Using the records below, transcribe word for word the stretch from the line that contains "c && token_rest rest" through the line that contains "(** Some of", both end lines included, and nothing else.
[[ DATA TO EXAMINE open ]]
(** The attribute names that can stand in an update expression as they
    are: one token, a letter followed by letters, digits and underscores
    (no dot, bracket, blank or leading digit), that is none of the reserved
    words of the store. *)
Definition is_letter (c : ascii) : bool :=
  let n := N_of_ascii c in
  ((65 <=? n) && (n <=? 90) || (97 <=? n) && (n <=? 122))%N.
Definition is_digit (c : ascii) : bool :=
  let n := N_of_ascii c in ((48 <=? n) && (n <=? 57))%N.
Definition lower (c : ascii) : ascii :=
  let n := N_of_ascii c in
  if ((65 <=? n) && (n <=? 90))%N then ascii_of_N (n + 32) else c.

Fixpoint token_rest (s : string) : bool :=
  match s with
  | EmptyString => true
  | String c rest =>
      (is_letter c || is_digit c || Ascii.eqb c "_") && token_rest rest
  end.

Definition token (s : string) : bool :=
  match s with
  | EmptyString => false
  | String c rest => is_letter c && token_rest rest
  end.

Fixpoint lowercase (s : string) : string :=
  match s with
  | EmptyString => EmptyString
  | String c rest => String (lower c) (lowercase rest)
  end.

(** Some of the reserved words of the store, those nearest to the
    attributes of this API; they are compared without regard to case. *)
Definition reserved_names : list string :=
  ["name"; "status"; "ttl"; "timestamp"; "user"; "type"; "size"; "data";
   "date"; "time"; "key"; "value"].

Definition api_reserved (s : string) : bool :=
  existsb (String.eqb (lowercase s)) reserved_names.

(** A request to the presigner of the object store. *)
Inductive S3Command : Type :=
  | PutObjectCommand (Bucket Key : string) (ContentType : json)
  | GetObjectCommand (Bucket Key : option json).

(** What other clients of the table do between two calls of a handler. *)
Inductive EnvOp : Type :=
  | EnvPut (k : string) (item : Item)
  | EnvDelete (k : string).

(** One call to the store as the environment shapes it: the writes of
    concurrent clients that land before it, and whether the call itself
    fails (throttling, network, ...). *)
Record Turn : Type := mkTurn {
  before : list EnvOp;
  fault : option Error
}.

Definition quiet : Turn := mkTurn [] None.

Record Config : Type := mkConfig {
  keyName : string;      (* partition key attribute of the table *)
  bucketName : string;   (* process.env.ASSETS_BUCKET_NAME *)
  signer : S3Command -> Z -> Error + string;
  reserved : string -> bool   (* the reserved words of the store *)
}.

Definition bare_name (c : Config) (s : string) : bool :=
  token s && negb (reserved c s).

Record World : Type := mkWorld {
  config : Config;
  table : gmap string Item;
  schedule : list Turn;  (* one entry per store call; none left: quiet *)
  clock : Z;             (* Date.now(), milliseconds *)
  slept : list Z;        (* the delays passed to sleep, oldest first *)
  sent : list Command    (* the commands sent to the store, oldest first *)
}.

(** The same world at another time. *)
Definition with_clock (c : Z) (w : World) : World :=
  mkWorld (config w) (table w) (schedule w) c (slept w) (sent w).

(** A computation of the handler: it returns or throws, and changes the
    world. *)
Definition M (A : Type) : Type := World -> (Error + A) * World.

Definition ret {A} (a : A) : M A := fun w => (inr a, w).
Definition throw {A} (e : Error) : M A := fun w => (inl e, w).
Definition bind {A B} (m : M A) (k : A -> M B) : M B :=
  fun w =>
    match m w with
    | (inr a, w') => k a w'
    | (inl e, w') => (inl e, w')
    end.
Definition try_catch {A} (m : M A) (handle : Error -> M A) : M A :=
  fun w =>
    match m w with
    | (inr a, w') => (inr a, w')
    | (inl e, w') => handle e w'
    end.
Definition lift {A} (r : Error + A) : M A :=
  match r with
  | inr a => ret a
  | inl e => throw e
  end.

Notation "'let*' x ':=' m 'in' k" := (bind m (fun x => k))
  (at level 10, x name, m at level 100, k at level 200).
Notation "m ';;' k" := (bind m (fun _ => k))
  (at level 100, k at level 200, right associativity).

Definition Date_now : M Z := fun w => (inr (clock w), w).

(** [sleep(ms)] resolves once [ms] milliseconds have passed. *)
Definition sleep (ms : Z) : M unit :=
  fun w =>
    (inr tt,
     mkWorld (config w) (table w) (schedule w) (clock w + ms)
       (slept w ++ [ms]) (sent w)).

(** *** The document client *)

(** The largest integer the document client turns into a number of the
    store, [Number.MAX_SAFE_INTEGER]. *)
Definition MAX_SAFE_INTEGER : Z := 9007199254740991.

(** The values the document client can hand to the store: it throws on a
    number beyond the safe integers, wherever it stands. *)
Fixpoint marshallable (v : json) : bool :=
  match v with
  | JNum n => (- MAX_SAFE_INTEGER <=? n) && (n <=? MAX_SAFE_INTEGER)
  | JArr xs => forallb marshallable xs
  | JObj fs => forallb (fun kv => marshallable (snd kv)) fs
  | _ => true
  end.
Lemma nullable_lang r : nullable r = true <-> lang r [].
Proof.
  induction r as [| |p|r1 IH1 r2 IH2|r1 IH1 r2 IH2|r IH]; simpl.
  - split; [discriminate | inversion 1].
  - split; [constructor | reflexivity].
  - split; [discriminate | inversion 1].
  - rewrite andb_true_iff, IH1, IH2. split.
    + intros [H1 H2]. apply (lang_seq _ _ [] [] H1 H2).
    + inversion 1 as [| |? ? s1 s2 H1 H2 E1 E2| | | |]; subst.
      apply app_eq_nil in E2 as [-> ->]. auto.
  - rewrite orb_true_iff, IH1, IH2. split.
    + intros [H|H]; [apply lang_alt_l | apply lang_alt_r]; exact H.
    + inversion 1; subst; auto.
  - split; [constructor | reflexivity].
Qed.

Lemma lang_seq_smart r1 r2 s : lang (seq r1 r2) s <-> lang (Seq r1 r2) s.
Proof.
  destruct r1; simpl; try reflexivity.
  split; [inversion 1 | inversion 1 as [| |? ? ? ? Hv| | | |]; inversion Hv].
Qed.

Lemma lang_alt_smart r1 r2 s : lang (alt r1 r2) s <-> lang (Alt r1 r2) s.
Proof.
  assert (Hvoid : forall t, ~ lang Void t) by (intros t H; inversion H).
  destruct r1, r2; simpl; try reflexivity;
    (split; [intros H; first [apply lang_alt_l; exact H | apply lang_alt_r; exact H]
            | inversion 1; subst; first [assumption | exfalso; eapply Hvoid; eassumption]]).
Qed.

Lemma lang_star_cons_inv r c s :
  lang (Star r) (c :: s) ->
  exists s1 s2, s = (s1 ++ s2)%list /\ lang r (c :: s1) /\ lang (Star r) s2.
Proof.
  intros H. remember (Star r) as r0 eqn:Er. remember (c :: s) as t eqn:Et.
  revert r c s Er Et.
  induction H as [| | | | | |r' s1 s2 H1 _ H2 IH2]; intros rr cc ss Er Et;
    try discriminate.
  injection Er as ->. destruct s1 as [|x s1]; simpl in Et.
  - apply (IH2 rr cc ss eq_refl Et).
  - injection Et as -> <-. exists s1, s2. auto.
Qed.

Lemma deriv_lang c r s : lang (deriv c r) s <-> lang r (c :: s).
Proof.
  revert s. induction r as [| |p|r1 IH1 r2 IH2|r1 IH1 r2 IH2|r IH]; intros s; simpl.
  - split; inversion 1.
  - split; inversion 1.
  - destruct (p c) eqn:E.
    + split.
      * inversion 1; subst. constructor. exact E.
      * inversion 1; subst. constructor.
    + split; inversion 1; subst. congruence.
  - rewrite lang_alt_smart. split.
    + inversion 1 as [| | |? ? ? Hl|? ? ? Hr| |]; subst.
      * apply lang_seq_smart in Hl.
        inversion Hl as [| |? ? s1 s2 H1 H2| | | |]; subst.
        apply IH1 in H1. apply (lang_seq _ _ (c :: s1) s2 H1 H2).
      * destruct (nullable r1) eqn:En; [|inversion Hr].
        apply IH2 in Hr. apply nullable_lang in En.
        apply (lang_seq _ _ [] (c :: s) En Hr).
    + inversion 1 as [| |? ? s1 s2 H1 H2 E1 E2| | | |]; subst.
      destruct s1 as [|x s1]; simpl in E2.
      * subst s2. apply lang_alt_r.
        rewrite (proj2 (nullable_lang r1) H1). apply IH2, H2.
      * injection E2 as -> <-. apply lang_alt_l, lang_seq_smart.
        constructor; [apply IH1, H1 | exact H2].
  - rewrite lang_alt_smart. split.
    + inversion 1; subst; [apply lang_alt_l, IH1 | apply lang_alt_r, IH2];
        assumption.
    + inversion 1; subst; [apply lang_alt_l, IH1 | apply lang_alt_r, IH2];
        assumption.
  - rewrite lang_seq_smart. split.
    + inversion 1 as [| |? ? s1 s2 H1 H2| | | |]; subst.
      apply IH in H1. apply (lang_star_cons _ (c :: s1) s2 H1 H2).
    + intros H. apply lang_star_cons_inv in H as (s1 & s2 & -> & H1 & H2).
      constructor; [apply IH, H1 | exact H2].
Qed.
[[ DATA TO EXAMINE closed ]]
◆ ANSWER:
  | String c rest => is_letter c && token_rest rest
  end.

Fixpoint lowercase (s : string) : string :=
  match s with
  | EmptyString => EmptyString
  | String c rest => String (lower c) (lowercase rest)
  end.

(** Some of the reserved words of the store, those nearest to the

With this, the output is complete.